• [Exercise brief] Beginning with the first line, copy out each line of the material until the line containing "the variant selector, the" has been copied as well.

• [Dataset]
^^^^
(** * FlexStream: capture-and-relay pipeline of [app.py]

    A shallow embedding of the Flask application [app.py] and of the
    library calls it makes, followed by the properties of the playlist
    relay, the segment relay and its query string, the m3u8 capture loop,
    the variant selector, the title resolver, the player frame, the
    resolver endpoint and the MPEG-TS extraction.

    Conventions.
    - A Python [str] is the list of its code points ([list N]); a [bytes]
      object is the list of its byte values ([list N], each below 256).
    - A call that can raise returns an [outcome]: [Return v] or [Raise e].
    - The network, the browser and the fuzzy scorer are not part of the
      application: they are variables of the sections that use them. *)

From Stdlib Require Import NArith ZArith QArith String Ascii Sorted.
From stdpp Require Import base list gmap.

Open Scope N_scope.

(** ** Python values *)

(** A string literal of the source, as code points. *)
Definition lit (s : string) : list N :=
  map N_of_ascii (list_ascii_of_string s).

(** Exceptions: the class name and [str(e)]. *)
Record exn := Exn { exn_class : string; exn_text : list N }.

Inductive outcome (A : Type) : Type :=
| Return (a : A)
| Raise (e : exn).
Arguments Return {A} a.
Arguments Raise {A} e.

#[global] Instance outcome_ret : MRet outcome := fun _ a => Return a.

#[global] Instance outcome_bind : MBind outcome := fun _ _ k m =>
  match m with
  | Return a => k a
  | Raise e => Raise e
  end.

(** ** [str] methods used by the application *)

Module Py.

(** [str.isspace] on one code point (CPython's [_PyUnicode_IsWhitespace]). *)
Definition isspace (c : N) : bool :=
  ((9 <=? c) && (c <=? 13)) || ((28 <=? c) && (c <=? 32))
  || (c =? 0x85) || (c =? 0xA0) || (c =? 0x1680)
  || ((0x2000 <=? c) && (c <=? 0x200A))
  || (c =? 0x2028) || (c =? 0x2029) || (c =? 0x202F)
  || (c =? 0x205F) || (c =? 0x3000).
^^^^
• [Answer for the task]
(** * FlexStream: capture-and-relay pipeline of [app.py]

    A shallow embedding of the Flask application [app.py] and of the
    library calls it makes, followed by the properties of the playlist
    relay, the segment relay and its query string, the m3u8 capture loop,
    the variant selector, the title resolver, the player frame, the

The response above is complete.